■ Required action ■
Copy all lines in the data that contain the string "using".

%%

(** A handler that may only extend one replica, for the holder of its token. *)
Definition writes_to (rid : string) (auth : option string) (d d' : db) : Prop :=
  d' = d \/ exists r r', d !! rid = Some r /\ authorized r auth /\ extends r r' /\ d' = <[rid := r']> d.

Lemma request_writes {A} rid auth (h : db -> result http_exn (A * db)) d :
  (forall a d', h d = Ok (a, d') -> writes_to rid auth d d') -> writes_to rid auth d (snd (in_transaction h d)).
Proof. intros Hh. unfold in_transaction. destruct (h d) as [[a d']|]; [by eapply Hh|by left]. Qed.

Lemma refuse_http_ok {A} b s (k : unit -> result http_exn A) x :
  (refuse_http b s ≫= k) = Ok x -> b = false /\ k tt = Ok x.
Proof. by destruct b. Qed.

Lemma ship_token_ok d rid auth r : require_ship_token d rid auth = Ok r ->
  d !! rid = Some r /\ authorized r auth.
Proof.
  unfold require_ship_token, meta_of. destruct (d !! rid) as [r'|]; [|done]. cbn [mbind result_bind].
  intros Hr. apply refuse_http_ok in Hr as [E [= <-]]. by apply negb_false_iff in E.
Qed.

Lemma append_obligation_prefix rid ob p dl sg sp rows seq h rows' :
  append_obligation rid ob p dl sg sp rows = Ok (seq, h, rows') -> exists o, rows' = (rows ++ [o])%list.
Proof.
  unfold append_obligation. intros Ha. bind_ok Ha u E. destruct (chain_next rows) as [s prev].
  bind_ok Ha o E2. injection Ha as _ _ <-. eauto.
Qed.

Lemma derive_one_prefix rid acc e acc' : derive_one rid acc e = Ok acc' -> dv_rows acc `prefix_of` dv_rows acc'.
Proof.
  unfold derive_one. destruct (parse _) as [rule|[]]; try (by intros [= <-]); try done.
  destruct (is_None _); [by intros [= <-]|]. destruct (latest_state _ _); [by intros [= <-]|].
  intros Hd. bind_ok Hd ob E. bind_ok Hd x E2. destruct x as [[seq h] rows]. injection Hd as <-.
  apply append_obligation_prefix in E2 as [o ->]. by exists [o].
Qed.

Lemma derive_fold_prefix rid es acc acc' : foldM (derive_one rid) acc es = Ok acc' ->
  dv_rows acc `prefix_of` dv_rows acc'.
Proof.
  revert acc. induction es as [|e es IH]; intros acc; simpl; [by intros [= <-]|].
  destruct (derive_one rid acc e) as [acc1|] eqn:E; [|done]. intros Hf.
  etransitivity; [by eapply derive_one_prefix|by apply IH].
Qed.


(* ------------------------------------------------------------------ *)
(** ** The obligation chain *)

Lemma insert_row_native cols not_null vals r c t : NoDup (map fst cols) ->
  insert_row cols not_null vals = Ok r -> (c, t) ∈ cols -> native t (column_value vals c) = true ->
  vget r c = column_value vals c.
Proof.
  unfold insert_row. intros Hnd Hi Hin Hn. destruct (store_columns cols vals) as [r'|] eqn:E; [|done].
  destruct (forallb _ _); [|done]. injection Hi as ->.
  by eapply pg_store_native, vget_store_columns.
Qed.

Lemma obligation_columns_nodup : NoDup (map fst OBLIGATION_COLUMNS).
Proof. apply (bool_decide_unpack _). vm_compute. done. Qed.

(** What a row of the chain repeats of the obligation it was written for. *)
Record row_for (ob : OutcomeObligation) (rows : list row) (o : row) : Prop := {
  rf_valid : validate_obligation ob = Ok tt;
  rf_seq : vget o "seq" = VInt (fst (chain_next rows));
  rf_prev : forall s, snd (chain_next rows) = VStr s -> vget o "prev_hash" = VStr s;
  rf_curr : exists s, vget o "curr_hash" = VStr s;
  rf_id : vget o "obligation_id" = VStr (obligation_id ob);
  rf_state : vget o "state" = VStr (state ob);
  rf_reason : vget o "reason_code" = opt_str (reason_code ob);
}.

Lemma append_obligation_row rid ob p dl sg sp rows seq h rows' :
  append_obligation rid ob p dl sg sp rows = Ok (seq, h, rows') ->
  exists o, rows' = (rows ++ [o])%list /\ row_for ob rows o.
Proof.
  unfold append_obligation. intros Ha. bind_ok Ha u E. destruct (chain_next rows) as [s prev] eqn:Ec.
  bind_ok Ha o E2. injection Ha as _ _ <-. exists o. split; [done|].
  assert (Hcol : forall c t, (c, t) ∈ OBLIGATION_COLUMNS ->
    native t (column_value (("seq", VInt s) :: _) c) = true -> vget o c = column_value _ c)
    by (intros c t; apply (insert_row_native _ _ _ _ _ _ obligation_columns_nodup E2)).
  split; rewrite ?Ec; cbn [fst snd].
  - destruct (validate_obligation ob) as [[]|]; [done|discriminate E].
  - by apply (Hcol "seq" C_INTEGER); [set_solver|].
  - intros z ->. by apply (Hcol "prev_hash" C_TEXT); [set_solver|].
  - eexists. by apply (Hcol "curr_hash" C_TEXT); [set_solver|].
  - by apply (Hcol "obligation_id" C_TEXT); [set_solver|].
  - by apply (Hcol "state" C_TEXT); [set_solver|].
  - change (opt_str (reason_code ob)) with (column_value (("reason_code", opt_str (reason_code ob)) :: []) "reason_code").
    apply (Hcol "reason_code" C_TEXT); [set_solver|]. unfold column_value. simpl. by destruct (reason_code ob).
Qed.

(** A chain whose numbers and hashes are linked, where an obligation begins
    open and is appended to only while its last row is open. *)
Inductive ob_chain : list row -> Prop :=
| ob_chain_nil : ob_chain []
| ob_chain_snoc rows o ob : ob_chain rows -> row_for ob rows o ->
    (forall cur, latest_state rows (obligation_id ob) = Some cur -> vget cur "state" = VStr OUTCOME_OPEN) ->
    (latest_state rows (obligation_id ob) = None -> state ob = OUTCOME_OPEN) ->
    ob_chain (rows ++ [o])%list.

Lemma derive_one_chain rid acc e acc' : derive_one rid acc e = Ok acc' ->
  ob_chain (dv_rows acc) -> ob_chain (dv_rows acc').
Proof.
  unfold derive_one. destruct (parse _) as [rule|[]]; try (by intros [= <-]); try done.
  destruct (is_None _); [by intros [= <-]|].
  destruct (latest_state _ _) eqn:El; [by intros [= <-]|].
  intros Hd Hc. bind_ok Hd ob E. bind_ok Hd x E2. destruct x as [[seq h] rows]. injection Hd as <-.
  apply append_obligation_row in E2 as (o & -> & Ho). unfold open_obligation in E.
  destruct (to_float _) as [t|]; [|done]. injection E as <-.
  apply (ob_chain_snoc _ _ _ Hc Ho); cbn [obligation_id state]; [|done].
  rewrite El. done.
Qed.

Lemma derive_fold_chain rid es acc acc' : foldM (derive_one rid) acc es = Ok acc' ->
  ob_chain (dv_rows acc) -> ob_chain (dv_rows acc').
Proof.
  revert acc. induction es as [|e es IH]; intros acc; simpl; [by intros [= <-]|].
  destruct (derive_one rid acc e) as [acc1|] eqn:E; [|done]. intros Hf Hc.
  eapply IH; [done|]. by eapply derive_one_chain.
Qed.

Lemma latest_state_id rows oid o : latest_state rows oid = Some o -> vget o "obligation_id" = VStr oid.
Proof.
  unfold latest_state. intros Hf. apply find_some in Hf as [_ He]. by apply py_eq_str_r.
Qed.

Lemma checked_same ob st reason t value p m f ob' :
  checked (restate ob st reason t value p m f) = Ok ob' -> obligation_id ob' = obligation_id ob.
Proof. intros Hc. apply checked_ok in Hc as [-> _]. done. Qed.

Lemma transitioned_id ob target body ob' : transitioned ob target body = Ok ob' ->
  obligation_id ob' = obligation_id ob.
Proof.
  unfold transitioned, resolve, abandon, stay_open. intros Ht.
  destruct (String.eqb target OUTCOME_RESOLVED); [bind_ok Ht v E; bind_ok Ht m E2|destruct (String.eqb target OUTCOME_ABANDONED)];
    unfold transition_exn in Ht; try (destruct (to_float _) as [t|]; [|done]);
    cbn [lift_outcome map_err mbind result_bind] in Ht;
    (match type of Ht with context [checked ?x] => destruct (checked x) as [ob2|[]] eqn:Ec; try done end);
    injection Ht as <-; by eapply checked_same.
Qed.

Lemma transition_read_ok rid oid body auth d updated current :
  transition_read rid oid body auth d = Ok (updated, current) ->
  exists r, d !! rid = Some r /\ authorized r auth /\ latest_state (r_obligations r) oid = Some current /\
    vget current "state" = VStr OUTCOME_OPEN /\ obligation_id updated = oid.
Proof.
  unfold transition_read. intros Hh. bind_ok Hh target E0. bind_ok Hh r E1. apply ship_token_ok in E1 as [Hr Ht].
  destruct (latest_state _ oid) as [cur|] eqn:El; [|done].
  destruct (py_eq (vget cur "state") (VStr OUTCOME_OPEN)) eqn:Es; [|done]. cbn [negb] in Hh.
  bind_ok Hh ob E2. bind_ok Hh up E3. injection Hh as <- <-. exists r. split_and!; [done|done|done| |].
  - by apply py_eq_str_r.
  - apply transitioned_id in E3 as ->. destruct (rebuilt cur) as [ob'|] eqn:E4; [|done].
    injection E2 as <-. unfold rebuilt in E4. bind_ok E4 a E5. bind_ok E4 b E6. bind_ok E4 c E7. injection E4 as <-. cbn [obligation_id]. by rewrite (latest_state_id _ _ _ El).
Qed.

Lemma request_ind {A} (P : db -> Prop) (h : db -> result http_exn (A * db)) d :
  P d -> (forall a d', h d = Ok (a, d') -> P d') -> P (snd (in_transaction h d)).
Proof. intros Hd Hh. unfold in_transaction. destruct (h d) as [[a d']|]; [by eapply Hh|done]. Qed.

(** The hash a row at index [i] must link to. *)
Definition link_at (rows : list row) (i : nat) : pyval :=
  match i with
  | O => VStr "genesis"
  | S j => match rows !! j with Some p => vget p "curr_hash" | None => VNone end
  end.

Lemma chain_next_at rows : ob_chain rows ->
  fst (chain_next rows) = (Z.of_nat (length rows) + 1)%Z /\ snd (chain_next rows) = link_at rows (length rows) /\
  exists s, link_at rows (length rows) = VStr s.
Proof.
  induction 1 as [|rows o ob Hc (IH1 & IH2 & IH3) Ho _ _]; [split_and!; [done|done|by eexists]|].
  unfold chain_next at 1 2. rewrite last_snoc. cbn [fst snd]. rewrite (rf_seq _ _ _ Ho), IH1, length_app.
  cbn [length]. rewrite Nat.add_1_r. cbn [link_at]. rewrite list_lookup_middle by done.
  split_and!; [lia|done|by apply (rf_curr _ _ _ Ho)].
Qed.

Lemma latest_state_snoc rows o oid : latest_state (rows ++ [o]) oid =
  if py_eq (vget o "obligation_id") (VStr oid) then Some o else latest_state rows oid.
Proof. unfold latest_state. by rewrite rev_app_distr. Qed.

Lemma latest_state_last rows oid cur : latest_state rows oid = Some cur ->
  exists k, rows !! k = Some cur /\
    forall j o, (k < j)%nat -> rows !! j = Some o -> vget o "obligation_id" <> VStr oid.
Proof.
  induction rows as [|o rows IH] using rev_ind; [done|]. rewrite latest_state_snoc.
  destruct (py_eq _ _) eqn:E.
  - intros [= <-]. exists (length rows). rewrite list_lookup_middle by done. split; [done|].
    intros j o' Hj Hl. apply lookup_lt_Some in Hl. rewrite length_app in Hl. simpl in Hl. lia.
  - intros Hl. destruct (IH Hl) as (k & Hk & Hlate). exists k.
    split; [by apply lookup_app_l_Some|]. intros j o' Hj Ho'.
    apply lookup_app_Some in Ho' as [Ho'|[Hge Ho']]; [by eapply Hlate|].
    apply list_lookup_singleton_Some in Ho' as [_ <-]. intros Ho2. by rewrite Ho2, py_eq_str_refl in E.
Qed.

Lemma latest_state_in rows i o oid : rows !! i = Some o -> vget o "obligation_id" = VStr oid ->
  exists cur, latest_state rows oid = Some cur.
Proof.
  revert i. induction rows as [|o' rows IH] using rev_ind; intros i Hi Ho; [done|]. rewrite latest_state_snoc.
  destruct (py_eq _ _) eqn:E; [eauto|]. apply lookup_app_Some in Hi as [Hi|[_ Hi]]; [by eapply IH|].
  apply list_lookup_singleton_Some in Hi as [_ <-]. by rewrite Ho, py_eq_str_refl in E.
Qed.

(** Where a row of the chain stands among the rows before and after it. *)
Record in_cycle (rows : list row) (i : nat) (o : row) : Prop := {
  ic_seq : vget o "seq" = VInt (Z.of_nat i + 1);
  ic_prev : vget o "prev_hash" = link_at rows i;
  ic_state : exists s, vget o "state" = VStr s /\ s ∈ OUTCOME_STATES;
  ic_opens : (forall j o', (j < i)%nat -> rows !! j = Some o' -> vget o' "obligation_id" <> vget o "obligation_id") ->
    vget o "state" = VStr OUTCOME_OPEN;
  ic_closed : vget o "state" <> VStr OUTCOME_OPEN ->
    forall j o', (i < j)%nat -> rows !! j = Some o' -> vget o' "obligation_id" <> vget o "obligation_id";
}.

Lemma valid_state ob : validate_obligation ob = Ok tt -> state ob ∈ OUTCOME_STATES.
Proof.
  intros Hv. apply validate_obligation_iff in Hv as [_ Ha]. unfold OUTCOME_STATES.
  destruct Ha as [E _|v E _|E _]; rewrite E; set_solver.
Qed.

Lemma link_at_app rows rest i : (i <= length rows)%nat -> link_at (rows ++ rest) i = link_at rows i.
Proof. destruct i as [|j]; [done|]. intros Hj. cbn [link_at]. rewrite lookup_app_l; [done|exact Hj]. Qed.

%%

■ Answer to this exercise ■
  induction rows as [|o rows IH] using rev_ind; [done|]. rewrite latest_state_snoc.
  revert i. induction rows as [|o' rows IH] using rev_ind; intros i Hi Ho; [done|]. rewrite latest_state_snoc.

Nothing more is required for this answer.